8 heure sonne. Je dois partir pour ne pas arriver au retard en cours. 8 heure 15 arrive à grand pas et je suis toujours chez moi. Cette fois plus le temps de traîner, je bois d'une traite mon premier café de la journée et balance presque la tasse dans l'évier. Pas le temps pour la vaisselle et puis je n'ai pas envie d'abimer mes doigts avant le début des cours.
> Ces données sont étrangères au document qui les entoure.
(* ===== verification/CompilerPrelude.v ===== *)
(** * Shared definitions of the compiler's numeric code

    [FailureOr] results, the number of bits an integer needs, two's complement
    patterns and the decimal spelling of an integer. *)

From Stdlib Require Import ZArith Lia String.
From stdpp Require Import base list numbers strings.
From S2P Require Import Prelude ModelInput ConfigSpec.

(** ** [FailureOr<T>]: a diagnostic or a value *)

Definition FailureOr (A : Type) : Type := string + A.

Definition failure {A} (message : string) : FailureOr A := inl message.
Definition success {A} (a : A) : FailureOr A := inr a.

Definition fbind {A B} (m : FailureOr A) (k : A -> FailureOr B) : FailureOr B :=
  match m with inl e => inl e | inr a => k a end.

Notation "'let!' x := m 'in' k" := (fbind m (fun x => k))
  (at level 10, x name, m at level 200, k at level 200) : gfsim_scope.

Lemma fbind_inr {A B} (m : FailureOr A) (k : A -> FailureOr B) b :
  fbind m k = inr b -> exists a, m = inr a /\ k a = inr b.
Proof. destruct m; cbn; [discriminate|eauto]. Qed.

(** ** Bits of an integer *)

(** Position of the highest set bit plus one. *)
Definition bit_length (z : Z) : Z := if z =? 0 then 0 else Z.log2 z + 1.

Lemma bit_length_nonneg z : 0 <= bit_length z.
Proof. unfold bit_length. pose proof (Z.log2_nonneg z). destruct (z =? 0); lia. Qed.

Lemma bit_length_le z n : 0 <= z -> 0 <= n -> bit_length z <= n <-> z < 2 ^ n.
Proof.
  intros Hz Hn. unfold bit_length. destruct (Z.eqb_spec z 0) as [->|Hne].
  - pose proof (Z.pow_pos_nonneg 2 n). lia.
  - rewrite (Z.log2_lt_pow2 z n) by lia. lia.
Qed.

Lemma bit_length_lt_pow z : 0 <= z -> z < 2 ^ bit_length z.
Proof. intros Hz. apply bit_length_le; [lia|apply bit_length_nonneg|lia]. Qed.

Lemma bit_length_mono a b : 0 <= a <= b -> bit_length a <= bit_length b.
Proof.
  intros H. apply bit_length_le; [lia|apply bit_length_nonneg|]. pose proof (bit_length_lt_pow b ltac:(lia)). lia.
Qed.

(** ** Two's complement *)

(** The signed reading of a [w]-bit pattern. *)
Definition signed (w v : Z) : Z := if 2 * v <? 2 ^ w then v else v - 2 ^ w.

(** The integers a [w]-bit two's complement pattern holds. *)
Definition fits_signed (w z : Z) : Prop := - 2 ^ w <= 2 * z < 2 ^ w.

(** The least such [w] above zero. *)
Definition signed_bits (z : Z) : Z := bit_length (if z <? 0 then - z - 1 else z) + 1.

Lemma signed_bits_pos z : 1 <= signed_bits z.
Proof. unfold signed_bits. pose proof (bit_length_nonneg (if z <? 0 then - z - 1 else z)). lia. Qed.

Lemma signed_bits_abs z : signed_bits z <= bit_length (Z.abs z) + 1.
Proof. unfold signed_bits. apply Z.add_le_mono_r, bit_length_mono. destruct (Z.ltb_spec z 0); lia. Qed.

Lemma fits_signed_bits w z : 1 <= w -> fits_signed w z <-> signed_bits z <= w.
Proof.
  intros Hw. unfold fits_signed, signed_bits.
  assert (Hp : 2 ^ w = 2 * 2 ^ (w - 1)) by (rewrite <- Z.pow_succ_r by lia; f_equal; lia).
  pose proof (bit_length_le (if z <? 0 then - z - 1 else z) (w - 1)) as Hb.
  destruct (Z.ltb_spec z 0); lia.
Qed.

Lemma fits_signed_mono w w' z : 0 <= w <= w' -> fits_signed w z -> fits_signed w' z.
Proof. unfold fits_signed. intros Hw. pose proof (Z.pow_le_mono_r 2 w w'). lia. Qed.

Lemma signed_range w v : 0 < w -> 0 <= v < 2 ^ w -> fits_signed w (signed w v).
Proof. intros Hw Hv. unfold signed, fits_signed. destruct (Z.ltb_spec (2 * v) (2 ^ w)); lia. Qed.

Lemma signed_mod w z : 0 < w -> fits_signed w z -> signed w (z mod 2 ^ w) = z.
Proof.
  intros Hw [Hl Hu]. pose proof (Z.pow_pos_nonneg 2 w) as Hp. unfold signed.
  destruct (Z.ltb_spec z 0).
  - rewrite <- (Z.mod_unique z (2 ^ w) (-1) (z + 2 ^ w)) by lia.
    destruct (Z.ltb_spec (2 * (z + 2 ^ w)) (2 ^ w)); lia.
  - rewrite Z.mod_small by lia. destruct (Z.ltb_spec (2 * z) (2 ^ w)); lia.
Qed.

Lemma mod_signed w v : 0 < w -> 0 <= v < 2 ^ w -> signed w v mod 2 ^ w = v.
Proof.
  intros Hw Hv. unfold signed. destruct (2 * v <? 2 ^ w); [apply Z.mod_small; lia|].
  symmetry. apply (Z.mod_unique _ _ (-1)); lia.
Qed.

(** Arithmetic on patterns agrees with arithmetic on what they mean. *)
Lemma signed_congr w a b : 0 < w -> 0 <= a < 2 ^ w -> fits_signed w b -> a = b mod 2 ^ w -> signed w a = b.
Proof. intros Hw Ha Hb ->. apply signed_mod; assumption. Qed.

(** Bitwise operators keep the precision. *)
Lemma fits_signed_shiftr w z : 0 < w -> fits_signed w z <-> Z.shiftr z (w - 1) = 0 \/ Z.shiftr z (w - 1) = -1.
Proof.
  intros Hw. unfold fits_signed. rewrite Z.shiftr_div_pow2 by lia.
  assert (Hp : 2 ^ w = 2 * 2 ^ (w - 1)) by (rewrite <- Z.pow_succ_r by lia; f_equal; lia).
  pose proof (Z.pow_pos_nonneg 2 (w - 1)). rewrite Hp. split.
  - intros Hz. destruct (Z.ltb_spec z 0).
    + right. symmetry. apply (Z.div_unique _ _ _ (z + 2 ^ (w - 1))); lia.
    + left. apply Z.div_small. lia.
  - pose proof (Z.div_mod z (2 ^ (w - 1))). pose proof (Z.mod_pos_bound z (2 ^ (w - 1))). intros [E|E]; nia.
Qed.

Lemma fits_signed_land w a b : 0 < w -> fits_signed w a -> fits_signed w b -> fits_signed w (Z.land a b).
Proof.
  intros Hw. rewrite !fits_signed_shiftr, Z.shiftr_land by lia.
  intros [-> | ->] [-> | ->]; rewrite ?Z.land_0_l, ?Z.land_0_r, ?Z.land_m1_l; auto.
Qed.

Lemma fits_signed_lor w a b : 0 < w -> fits_signed w a -> fits_signed w b -> fits_signed w (Z.lor a b).
Proof.
  intros Hw. rewrite !fits_signed_shiftr, Z.shiftr_lor by lia.
  intros [-> | ->] [-> | ->]; rewrite ?Z.lor_0_l, ?Z.lor_0_r, ?Z.lor_m1_l; auto.
Qed.

Lemma fits_signed_lxor w a b : 0 < w -> fits_signed w a -> fits_signed w b -> fits_signed w (Z.lxor a b).
Proof.
  intros Hw. rewrite !fits_signed_shiftr, Z.shiftr_lxor by lia.
  intros [-> | ->] [-> | ->]; rewrite ?Z.lxor_0_l, ?Z.lxor_0_r, ?Z.lxor_m1_l; auto.
Qed.

Lemma land_mod_pow2 w a b : 0 <= w -> Z.land (a mod 2 ^ w) (b mod 2 ^ w) = Z.land a b mod 2 ^ w.
Proof.
  intros Hw. rewrite <- !Z.land_ones by lia. apply Z.bits_inj'. intros n Hn. rewrite !Z.land_spec.
  destruct (Z.testbit a n), (Z.testbit b n), (Z.testbit (Z.ones w) n); reflexivity.
Qed.

Lemma lor_mod_pow2 w a b : 0 <= w -> Z.lor (a mod 2 ^ w) (b mod 2 ^ w) = Z.lor a b mod 2 ^ w.
Proof. intros Hw. rewrite <- !Z.land_ones by lia. symmetry. apply Z.land_lor_distr_l. Qed.

Lemma lxor_mod_pow2 w a b : 0 <= w -> Z.lxor (a mod 2 ^ w) (b mod 2 ^ w) = Z.lxor a b mod 2 ^ w.
Proof.
  intros Hw. rewrite <- !Z.land_ones by lia. apply Z.bits_inj'. intros n Hn. rewrite !Z.lxor_spec, !Z.land_spec, Z.lxor_spec.
  destruct (Z.testbit a n), (Z.testbit b n), (Z.testbit (Z.ones w) n); reflexivity.
Qed.

(** ** Decimal spelling

    The canonical spelling of an integer: a minus sign for a negative one and
    the digits of the magnitude without leading zeroes. *)
Definition spell_fuel (v : Z) : nat := Z.to_nat (Z.log2 v + 1).
Definition spell_magnitude (v : Z) : list Z := print_decimal (spell_fuel v) v.
Definition spell (z : Z) : list Z := if z <? 0 then 45 :: spell_magnitude (- z) else spell_magnitude z.

Lemma spell_fuel_enough v : 0 <= v -> v < 10 ^ Z.of_nat (spell_fuel v) /\ (0 < spell_fuel v)%nat.
Proof.
  intros Hv. unfold spell_fuel. pose proof (Z.log2_nonneg v). split; [|lia]. rewrite Z2Nat.id by lia.
  destruct (Z.eq_dec v 0) as [->|Hne]; [reflexivity|]. apply Z.lt_le_trans with (2 ^ (Z.log2 v + 1)).
  - apply Z.log2_spec. lia.
  - apply Z.pow_le_mono_l. lia.
Qed.

Lemma spell_magnitude_spec v : 0 <= v ->
  decimal (spell_magnitude v) = v /\ Forall (fun c => is_digit c = true) (spell_magnitude v) /\
  exists d more, spell_magnitude v = d :: more /\ (v <> 0 -> d <> 48) /\ (more = [] \/ v <> 0).
Proof.
  intros Hv. destruct (spell_fuel_enough v Hv) as [Hlt Hf]. unfold spell_magnitude.
  destruct (print_decimal_spec (spell_fuel v) v) as [Hd Hs]; [lia|exact Hf|].
  split; [exact Hd|]. split; [apply print_decimal_digits, Hv|exact Hs].
Qed.

(** A run of digits is worth less than the power of ten of its length, and at
    least that of its length less one when it does not begin with a zero. *)
Lemma decimal_bound ds : Forall (fun c => is_digit c = true) ds -> 0 <= decimal ds < 10 ^ Z.of_nat (length ds).
Proof.
  induction ds as [|c ds IH] using rev_ind; intros H; [cbn; lia|].
  apply Forall_app in H as [H1 H2]. apply Forall_inv in H2. unfold is_digit in H2.
  rewrite decimal_app, length_app. cbn [length]. rewrite Nat2Z.inj_add, Z.pow_add_r by lia.
  specialize (IH H1). lia.
Qed.

Lemma decimal_lower ds : Forall (fun c => is_digit c = true) ds ->
  match ds with [] => True | d :: _ => d <> 48 -> 10 ^ (Z.of_nat (length ds) - 1) <= decimal ds end.
Proof.
  destruct ds as [|d ds]; [trivial|]. intros H Hd. revert H.
  induction ds as [|c ds IH] using rev_ind; intros H.
  - apply Forall_inv in H. unfold is_digit in H. unfold decimal. cbn. lia.
  - rewrite app_comm_cons in *. apply Forall_app in H as [H1 H2]. apply Forall_inv in H2. unfold is_digit in H2.
    rewrite decimal_app, length_app. cbn [length] in *. specialize (IH H1).
    replace (Z.of_nat (S (length ds) + 1) - 1) with (Z.succ (Z.of_nat (S (length ds)) - 1)) by lia.
    rewrite Z.pow_succ_r by lia. lia.
Qed.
Dehors je cours. Au bout de ma rue, un groupe de jeunes m'attend. Ils connaissent mes horaires. Ils me sifflent. Je leur montre mon majeur, le cœur palpitant de douleur et de peur. Je regarde ma tenue, elle n'a rien de provocatrice ni de sexe attitude. Je porte un jean et des converses blanches virant au jaune dégueu à cause de leurs cinq années de vie. En pleine course les pensées m'immergent. Je n'ai jamais demandé à être une femme, vraiment. Certaines fois j'aurais aimé être un homme car en étant de sexe masculin jamais on ne m'aurait sifflé dans la rue. Je ne déteste pas être une femme, mais, j'imagine cela plus comme un fardeau à traîner qu'une bénédiction. Je n'ai jamais demandé à être regardée et perçue comme un objet plutôt qu'un être humain. C'est ce que je suis, non ? Alors pourquoi me siffler comme un chien ? Je continue ma route, pressant le pas, par grande chance il fait déjà jour et ma bonne vue m'aide à surveiller mon périmètre de sécurité. Bête à dire mais dans la rue je me sens faible, sans défense. Tout mon contraire dans la vie de tous les jours, moi qui prône pour l'égalité homme/femme. Mais dans la rue, j'ai peur, je suis terrifiée à l'idée qu'on me veuille du mal, qu'un jour un groupe tout sexe confondu s'en prenne à moi parce que j'ai l'air apeurée et faible. Je prends le métro, cherchant soit une place assise soit une place contre les parois. J'ai peur qu'on vienne se frotter à moi, je l'ai déjà vécu, traumatisant. Je mets la musique dans mes écouteurs. Je me laisse bercer pendant vingt minutes de trajet. Je regarde la foule autour de moi. Tellement de personnes si différentes les unes des autres. Ils vont travail, en cours, faire je ne sais quoi d'autres. Je tapote du pied, m'imaginant comment la vie était lorsqu'autrefois cette divine technologie n'existait pas. Vivaldi est de bonne humeur ce matin, il me joue les 4 saisons. J'aurais tant souhaité remonter le temps et le voir sur scène. J'ai toujours cru que je n'étais pas née dans le bon siècle, comme ci ma place auprès de la soupe musicale commerciale n'avait pas lieu d'être. Rares sont les personnes écoutant avec excitation et engouement la musique d'un temps ancien, d'un temps où la voix ne pouvait être trafiquée et où les instruments n'étaient accordés sur un logiciel.